WHAT IS NEEDED: Using the data beneath this instruction, retype only the lines from the one that contains "(** * Crash: a" down to the one that contains "write it interrupts, every", both included, exactly as they appear.

_ _ _

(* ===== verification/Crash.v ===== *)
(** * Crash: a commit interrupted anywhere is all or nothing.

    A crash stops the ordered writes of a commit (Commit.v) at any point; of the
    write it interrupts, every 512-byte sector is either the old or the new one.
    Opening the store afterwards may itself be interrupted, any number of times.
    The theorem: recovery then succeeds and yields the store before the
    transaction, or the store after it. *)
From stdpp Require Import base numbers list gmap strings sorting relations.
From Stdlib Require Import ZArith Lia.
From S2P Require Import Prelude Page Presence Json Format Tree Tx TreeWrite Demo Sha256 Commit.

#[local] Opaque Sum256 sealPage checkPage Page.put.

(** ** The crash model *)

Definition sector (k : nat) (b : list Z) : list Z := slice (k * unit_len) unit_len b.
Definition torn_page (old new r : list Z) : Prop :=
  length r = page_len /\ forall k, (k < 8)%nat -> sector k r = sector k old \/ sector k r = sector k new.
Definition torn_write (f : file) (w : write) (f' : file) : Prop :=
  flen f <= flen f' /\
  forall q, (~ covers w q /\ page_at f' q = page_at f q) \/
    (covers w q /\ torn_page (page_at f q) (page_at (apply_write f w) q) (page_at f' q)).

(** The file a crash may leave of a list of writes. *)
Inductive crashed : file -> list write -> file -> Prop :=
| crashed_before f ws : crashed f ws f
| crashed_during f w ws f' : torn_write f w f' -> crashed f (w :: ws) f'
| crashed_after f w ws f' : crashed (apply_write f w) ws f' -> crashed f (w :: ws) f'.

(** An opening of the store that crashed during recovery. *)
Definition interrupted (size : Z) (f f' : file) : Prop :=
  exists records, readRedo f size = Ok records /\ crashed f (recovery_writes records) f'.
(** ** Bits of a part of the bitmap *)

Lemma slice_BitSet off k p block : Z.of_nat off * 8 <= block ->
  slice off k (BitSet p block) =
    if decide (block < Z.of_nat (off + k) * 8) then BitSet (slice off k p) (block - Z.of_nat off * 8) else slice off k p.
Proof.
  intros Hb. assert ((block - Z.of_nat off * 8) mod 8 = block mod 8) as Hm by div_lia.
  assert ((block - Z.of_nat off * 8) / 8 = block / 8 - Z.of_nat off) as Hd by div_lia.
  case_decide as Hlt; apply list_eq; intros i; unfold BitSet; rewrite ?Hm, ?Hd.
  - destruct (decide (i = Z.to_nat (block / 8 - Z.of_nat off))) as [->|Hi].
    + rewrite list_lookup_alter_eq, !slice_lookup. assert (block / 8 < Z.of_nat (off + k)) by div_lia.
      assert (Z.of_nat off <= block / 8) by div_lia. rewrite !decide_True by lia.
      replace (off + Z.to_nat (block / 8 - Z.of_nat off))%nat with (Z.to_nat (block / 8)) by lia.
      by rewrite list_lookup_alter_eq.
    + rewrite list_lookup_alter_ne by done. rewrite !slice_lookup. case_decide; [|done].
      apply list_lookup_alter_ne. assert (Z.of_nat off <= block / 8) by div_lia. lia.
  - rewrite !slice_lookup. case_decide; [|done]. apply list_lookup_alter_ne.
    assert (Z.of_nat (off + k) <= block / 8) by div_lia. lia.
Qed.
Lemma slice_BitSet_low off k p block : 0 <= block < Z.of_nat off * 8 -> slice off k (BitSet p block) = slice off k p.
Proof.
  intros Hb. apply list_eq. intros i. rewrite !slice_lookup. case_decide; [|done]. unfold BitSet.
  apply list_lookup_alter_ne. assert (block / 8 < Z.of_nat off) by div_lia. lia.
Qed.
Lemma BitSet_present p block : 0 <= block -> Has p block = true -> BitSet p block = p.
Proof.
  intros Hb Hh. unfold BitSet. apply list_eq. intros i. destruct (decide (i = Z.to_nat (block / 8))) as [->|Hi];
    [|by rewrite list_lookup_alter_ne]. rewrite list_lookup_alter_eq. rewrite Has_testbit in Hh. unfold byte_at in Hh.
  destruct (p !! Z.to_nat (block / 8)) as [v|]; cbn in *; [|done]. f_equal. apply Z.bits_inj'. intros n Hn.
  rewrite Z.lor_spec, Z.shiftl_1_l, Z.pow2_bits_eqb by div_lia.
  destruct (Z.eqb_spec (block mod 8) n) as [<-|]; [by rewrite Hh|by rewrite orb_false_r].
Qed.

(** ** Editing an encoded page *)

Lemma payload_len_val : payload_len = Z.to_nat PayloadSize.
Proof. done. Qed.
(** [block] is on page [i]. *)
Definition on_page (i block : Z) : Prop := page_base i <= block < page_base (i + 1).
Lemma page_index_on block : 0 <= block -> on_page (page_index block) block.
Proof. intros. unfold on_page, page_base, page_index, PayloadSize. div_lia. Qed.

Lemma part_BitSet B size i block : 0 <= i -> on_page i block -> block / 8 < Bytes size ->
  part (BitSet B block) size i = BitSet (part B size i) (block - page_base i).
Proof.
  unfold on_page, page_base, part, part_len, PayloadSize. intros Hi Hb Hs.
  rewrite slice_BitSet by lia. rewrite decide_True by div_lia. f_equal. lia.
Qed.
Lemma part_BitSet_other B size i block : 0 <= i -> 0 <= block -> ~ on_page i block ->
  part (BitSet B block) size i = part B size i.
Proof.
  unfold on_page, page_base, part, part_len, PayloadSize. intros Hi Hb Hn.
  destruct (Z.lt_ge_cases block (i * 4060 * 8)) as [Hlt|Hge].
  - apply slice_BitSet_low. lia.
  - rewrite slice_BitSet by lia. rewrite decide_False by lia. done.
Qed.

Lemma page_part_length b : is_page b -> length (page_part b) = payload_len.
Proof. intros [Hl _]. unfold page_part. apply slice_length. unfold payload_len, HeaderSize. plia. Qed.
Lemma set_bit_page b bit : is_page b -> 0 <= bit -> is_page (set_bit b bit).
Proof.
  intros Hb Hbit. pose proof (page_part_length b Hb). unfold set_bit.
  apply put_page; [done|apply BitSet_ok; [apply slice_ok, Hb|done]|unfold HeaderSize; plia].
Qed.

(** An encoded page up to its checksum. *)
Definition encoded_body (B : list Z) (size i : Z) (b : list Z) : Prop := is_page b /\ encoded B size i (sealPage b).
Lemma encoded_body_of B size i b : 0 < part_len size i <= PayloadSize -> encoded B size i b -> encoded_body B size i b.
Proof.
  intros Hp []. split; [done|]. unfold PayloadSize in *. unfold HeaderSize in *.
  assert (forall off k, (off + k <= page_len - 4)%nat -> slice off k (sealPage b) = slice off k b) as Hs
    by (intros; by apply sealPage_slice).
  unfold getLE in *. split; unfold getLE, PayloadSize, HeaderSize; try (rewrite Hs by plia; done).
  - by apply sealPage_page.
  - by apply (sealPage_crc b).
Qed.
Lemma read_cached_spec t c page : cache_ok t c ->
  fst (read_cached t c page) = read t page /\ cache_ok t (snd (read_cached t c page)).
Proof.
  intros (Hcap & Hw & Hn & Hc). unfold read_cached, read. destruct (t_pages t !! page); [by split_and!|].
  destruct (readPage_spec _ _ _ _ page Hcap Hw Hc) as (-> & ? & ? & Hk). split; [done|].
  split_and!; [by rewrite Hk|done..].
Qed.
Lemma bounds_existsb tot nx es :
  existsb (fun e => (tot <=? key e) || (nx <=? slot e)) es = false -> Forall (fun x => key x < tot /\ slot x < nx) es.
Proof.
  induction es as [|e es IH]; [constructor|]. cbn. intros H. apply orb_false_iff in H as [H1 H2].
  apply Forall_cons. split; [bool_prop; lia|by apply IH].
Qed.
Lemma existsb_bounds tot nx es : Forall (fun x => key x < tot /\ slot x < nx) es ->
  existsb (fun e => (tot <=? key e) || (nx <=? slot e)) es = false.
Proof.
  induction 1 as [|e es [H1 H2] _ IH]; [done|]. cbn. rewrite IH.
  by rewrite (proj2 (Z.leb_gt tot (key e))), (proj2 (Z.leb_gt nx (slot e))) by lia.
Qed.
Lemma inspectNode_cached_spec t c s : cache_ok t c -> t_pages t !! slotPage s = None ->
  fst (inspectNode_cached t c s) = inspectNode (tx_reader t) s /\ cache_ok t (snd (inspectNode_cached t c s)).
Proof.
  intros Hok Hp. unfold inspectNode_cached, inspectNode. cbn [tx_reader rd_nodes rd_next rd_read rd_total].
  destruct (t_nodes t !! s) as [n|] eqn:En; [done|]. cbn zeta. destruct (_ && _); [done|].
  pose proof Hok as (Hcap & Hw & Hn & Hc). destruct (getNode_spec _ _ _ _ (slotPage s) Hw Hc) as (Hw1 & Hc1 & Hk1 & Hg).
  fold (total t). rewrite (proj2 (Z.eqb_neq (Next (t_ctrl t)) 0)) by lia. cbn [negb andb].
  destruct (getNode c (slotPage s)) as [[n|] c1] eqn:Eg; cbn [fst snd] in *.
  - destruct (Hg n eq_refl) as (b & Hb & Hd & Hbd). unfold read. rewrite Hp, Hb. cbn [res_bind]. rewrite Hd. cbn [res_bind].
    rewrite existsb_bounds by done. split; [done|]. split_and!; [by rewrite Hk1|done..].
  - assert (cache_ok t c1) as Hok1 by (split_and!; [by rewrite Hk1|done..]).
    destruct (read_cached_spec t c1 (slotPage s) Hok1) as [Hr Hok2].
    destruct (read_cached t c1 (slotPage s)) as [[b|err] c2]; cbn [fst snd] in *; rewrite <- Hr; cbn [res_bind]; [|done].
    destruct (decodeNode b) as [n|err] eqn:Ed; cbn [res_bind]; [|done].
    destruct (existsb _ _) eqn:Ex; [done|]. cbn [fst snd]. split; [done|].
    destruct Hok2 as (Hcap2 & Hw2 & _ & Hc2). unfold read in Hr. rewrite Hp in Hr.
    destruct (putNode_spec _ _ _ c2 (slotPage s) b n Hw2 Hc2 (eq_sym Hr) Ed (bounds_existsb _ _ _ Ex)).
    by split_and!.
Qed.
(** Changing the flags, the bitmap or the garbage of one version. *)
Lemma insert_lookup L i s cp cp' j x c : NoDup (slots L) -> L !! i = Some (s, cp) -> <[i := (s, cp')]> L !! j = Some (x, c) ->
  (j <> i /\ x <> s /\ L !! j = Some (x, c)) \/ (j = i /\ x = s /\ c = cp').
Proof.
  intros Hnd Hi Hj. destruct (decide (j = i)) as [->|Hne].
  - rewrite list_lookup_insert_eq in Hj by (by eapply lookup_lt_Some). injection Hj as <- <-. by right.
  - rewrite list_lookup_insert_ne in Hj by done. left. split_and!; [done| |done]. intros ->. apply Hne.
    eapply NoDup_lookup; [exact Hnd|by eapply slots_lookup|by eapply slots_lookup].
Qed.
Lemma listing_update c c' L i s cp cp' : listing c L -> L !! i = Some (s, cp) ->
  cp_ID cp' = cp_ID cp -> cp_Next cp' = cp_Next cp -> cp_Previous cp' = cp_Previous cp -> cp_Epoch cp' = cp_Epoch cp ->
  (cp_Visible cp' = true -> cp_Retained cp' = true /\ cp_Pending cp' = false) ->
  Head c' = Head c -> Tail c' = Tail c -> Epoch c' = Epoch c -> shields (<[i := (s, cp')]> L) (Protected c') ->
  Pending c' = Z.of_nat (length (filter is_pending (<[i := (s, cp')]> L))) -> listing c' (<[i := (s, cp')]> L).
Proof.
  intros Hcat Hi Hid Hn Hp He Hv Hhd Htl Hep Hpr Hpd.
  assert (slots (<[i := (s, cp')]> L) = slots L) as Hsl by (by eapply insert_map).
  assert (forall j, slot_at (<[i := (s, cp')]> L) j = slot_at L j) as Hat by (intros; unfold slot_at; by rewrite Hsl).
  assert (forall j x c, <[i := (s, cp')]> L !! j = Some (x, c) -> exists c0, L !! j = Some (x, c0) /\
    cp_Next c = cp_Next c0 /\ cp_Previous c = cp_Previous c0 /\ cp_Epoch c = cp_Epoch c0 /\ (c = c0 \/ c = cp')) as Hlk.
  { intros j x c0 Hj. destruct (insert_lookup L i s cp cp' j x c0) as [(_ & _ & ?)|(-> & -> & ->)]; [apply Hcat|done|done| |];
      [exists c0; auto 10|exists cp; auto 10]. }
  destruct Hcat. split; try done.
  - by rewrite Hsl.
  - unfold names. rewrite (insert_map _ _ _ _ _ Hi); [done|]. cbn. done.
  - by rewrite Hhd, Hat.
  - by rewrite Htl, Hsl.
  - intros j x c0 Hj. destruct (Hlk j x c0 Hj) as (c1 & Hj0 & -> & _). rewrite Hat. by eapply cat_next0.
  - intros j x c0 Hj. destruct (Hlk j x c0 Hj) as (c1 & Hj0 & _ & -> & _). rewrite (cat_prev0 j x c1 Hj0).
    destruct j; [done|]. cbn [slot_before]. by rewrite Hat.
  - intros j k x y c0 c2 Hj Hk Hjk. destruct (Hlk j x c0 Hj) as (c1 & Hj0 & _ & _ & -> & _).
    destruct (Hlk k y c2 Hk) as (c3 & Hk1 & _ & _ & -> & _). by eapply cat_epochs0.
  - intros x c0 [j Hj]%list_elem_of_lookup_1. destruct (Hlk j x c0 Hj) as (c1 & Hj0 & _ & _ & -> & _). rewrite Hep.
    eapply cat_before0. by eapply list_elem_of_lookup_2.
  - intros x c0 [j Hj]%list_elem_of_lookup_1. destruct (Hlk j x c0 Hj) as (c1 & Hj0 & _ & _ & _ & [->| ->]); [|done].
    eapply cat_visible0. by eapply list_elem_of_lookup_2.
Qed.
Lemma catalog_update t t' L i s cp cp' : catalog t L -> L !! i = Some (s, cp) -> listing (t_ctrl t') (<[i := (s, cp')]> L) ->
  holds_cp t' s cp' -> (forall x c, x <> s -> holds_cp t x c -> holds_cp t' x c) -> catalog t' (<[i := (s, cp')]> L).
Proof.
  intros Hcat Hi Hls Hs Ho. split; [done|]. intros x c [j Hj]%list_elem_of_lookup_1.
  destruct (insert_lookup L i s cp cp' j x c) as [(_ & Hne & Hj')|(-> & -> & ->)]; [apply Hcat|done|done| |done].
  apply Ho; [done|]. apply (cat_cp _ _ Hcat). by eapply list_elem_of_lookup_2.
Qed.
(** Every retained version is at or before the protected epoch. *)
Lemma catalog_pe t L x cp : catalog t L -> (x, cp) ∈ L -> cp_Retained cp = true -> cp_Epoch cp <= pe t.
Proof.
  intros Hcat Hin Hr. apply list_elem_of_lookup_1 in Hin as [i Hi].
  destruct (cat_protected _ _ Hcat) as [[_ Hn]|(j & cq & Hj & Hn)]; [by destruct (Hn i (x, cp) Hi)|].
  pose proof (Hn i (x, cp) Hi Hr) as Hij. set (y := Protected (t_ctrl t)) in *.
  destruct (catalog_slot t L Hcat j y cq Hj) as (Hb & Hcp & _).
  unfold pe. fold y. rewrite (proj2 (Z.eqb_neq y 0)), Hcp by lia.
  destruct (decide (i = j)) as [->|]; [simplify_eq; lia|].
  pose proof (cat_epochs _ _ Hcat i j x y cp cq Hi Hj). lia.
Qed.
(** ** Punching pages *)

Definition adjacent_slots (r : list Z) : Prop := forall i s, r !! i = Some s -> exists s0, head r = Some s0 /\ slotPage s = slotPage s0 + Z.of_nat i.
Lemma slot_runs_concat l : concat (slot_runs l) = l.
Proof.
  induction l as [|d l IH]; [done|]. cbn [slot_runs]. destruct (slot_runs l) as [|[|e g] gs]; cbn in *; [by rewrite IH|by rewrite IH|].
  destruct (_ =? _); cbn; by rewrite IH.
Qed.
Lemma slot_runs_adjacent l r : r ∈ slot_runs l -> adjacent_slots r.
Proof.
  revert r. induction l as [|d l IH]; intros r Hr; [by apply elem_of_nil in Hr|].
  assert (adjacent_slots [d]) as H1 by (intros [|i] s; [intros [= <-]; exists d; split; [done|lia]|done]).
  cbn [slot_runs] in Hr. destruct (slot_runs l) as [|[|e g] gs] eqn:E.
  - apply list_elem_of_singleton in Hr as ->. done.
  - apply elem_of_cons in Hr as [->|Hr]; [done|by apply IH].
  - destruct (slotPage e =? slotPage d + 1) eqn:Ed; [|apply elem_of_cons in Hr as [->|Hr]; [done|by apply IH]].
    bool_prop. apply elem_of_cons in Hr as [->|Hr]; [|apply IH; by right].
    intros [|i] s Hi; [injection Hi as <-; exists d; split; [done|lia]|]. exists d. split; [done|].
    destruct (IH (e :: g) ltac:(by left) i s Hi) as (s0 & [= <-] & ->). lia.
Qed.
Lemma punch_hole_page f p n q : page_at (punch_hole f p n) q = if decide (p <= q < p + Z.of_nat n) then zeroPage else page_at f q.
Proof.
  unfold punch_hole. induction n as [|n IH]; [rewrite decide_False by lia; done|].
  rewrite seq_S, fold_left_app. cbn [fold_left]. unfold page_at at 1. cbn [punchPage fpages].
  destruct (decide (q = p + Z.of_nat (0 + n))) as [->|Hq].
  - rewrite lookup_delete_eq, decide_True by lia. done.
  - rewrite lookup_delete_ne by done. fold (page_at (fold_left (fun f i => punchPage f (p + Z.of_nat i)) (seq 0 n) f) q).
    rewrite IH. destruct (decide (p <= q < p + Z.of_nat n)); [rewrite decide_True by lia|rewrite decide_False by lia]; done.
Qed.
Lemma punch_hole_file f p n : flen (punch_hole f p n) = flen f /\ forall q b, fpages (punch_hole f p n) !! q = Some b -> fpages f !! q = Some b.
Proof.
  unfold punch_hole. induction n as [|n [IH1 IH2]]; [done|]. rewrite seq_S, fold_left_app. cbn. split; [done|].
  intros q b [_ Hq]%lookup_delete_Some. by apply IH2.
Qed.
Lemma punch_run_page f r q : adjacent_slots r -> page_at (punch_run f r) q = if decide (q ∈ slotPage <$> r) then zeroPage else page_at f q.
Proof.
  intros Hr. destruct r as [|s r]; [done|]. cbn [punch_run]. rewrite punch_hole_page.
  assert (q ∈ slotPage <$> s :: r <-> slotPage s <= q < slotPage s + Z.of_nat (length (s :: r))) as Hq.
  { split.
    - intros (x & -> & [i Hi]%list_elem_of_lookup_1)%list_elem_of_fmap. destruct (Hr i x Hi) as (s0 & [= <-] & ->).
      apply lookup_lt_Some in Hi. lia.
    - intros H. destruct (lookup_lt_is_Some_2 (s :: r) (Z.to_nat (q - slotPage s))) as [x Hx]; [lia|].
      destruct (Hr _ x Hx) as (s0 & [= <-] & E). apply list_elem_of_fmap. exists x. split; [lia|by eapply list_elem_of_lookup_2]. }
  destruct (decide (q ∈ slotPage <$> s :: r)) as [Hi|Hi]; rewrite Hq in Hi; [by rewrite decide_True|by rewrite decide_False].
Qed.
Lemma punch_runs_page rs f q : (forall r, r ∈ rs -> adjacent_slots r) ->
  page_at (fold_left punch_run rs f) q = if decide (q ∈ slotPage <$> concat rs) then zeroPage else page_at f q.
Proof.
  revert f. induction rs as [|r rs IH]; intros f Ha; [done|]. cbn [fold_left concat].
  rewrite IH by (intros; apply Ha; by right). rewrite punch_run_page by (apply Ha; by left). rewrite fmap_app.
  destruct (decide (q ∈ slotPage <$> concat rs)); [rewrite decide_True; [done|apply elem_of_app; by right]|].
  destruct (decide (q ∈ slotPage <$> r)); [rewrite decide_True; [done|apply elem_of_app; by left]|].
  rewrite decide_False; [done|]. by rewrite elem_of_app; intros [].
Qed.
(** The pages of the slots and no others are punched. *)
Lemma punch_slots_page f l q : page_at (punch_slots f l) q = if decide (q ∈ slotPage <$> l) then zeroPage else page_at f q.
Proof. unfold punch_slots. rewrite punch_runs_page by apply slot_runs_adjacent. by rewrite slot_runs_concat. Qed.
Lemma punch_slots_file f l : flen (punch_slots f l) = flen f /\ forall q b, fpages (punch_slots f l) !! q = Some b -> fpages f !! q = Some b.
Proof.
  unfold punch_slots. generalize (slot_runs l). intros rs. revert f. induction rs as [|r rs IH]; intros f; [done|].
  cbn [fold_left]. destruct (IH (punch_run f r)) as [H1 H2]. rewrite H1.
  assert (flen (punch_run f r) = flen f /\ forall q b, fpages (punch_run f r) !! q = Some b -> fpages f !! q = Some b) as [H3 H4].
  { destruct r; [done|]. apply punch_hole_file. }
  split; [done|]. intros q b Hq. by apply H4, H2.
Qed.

_ _ _

SOLUTION TO THE EXERCISE:
(** * Crash: a commit interrupted anywhere is all or nothing.

    A crash stops the ordered writes of a commit (Commit.v) at any point; of the
    write it interrupts, every 512-byte sector is either the old or the new one.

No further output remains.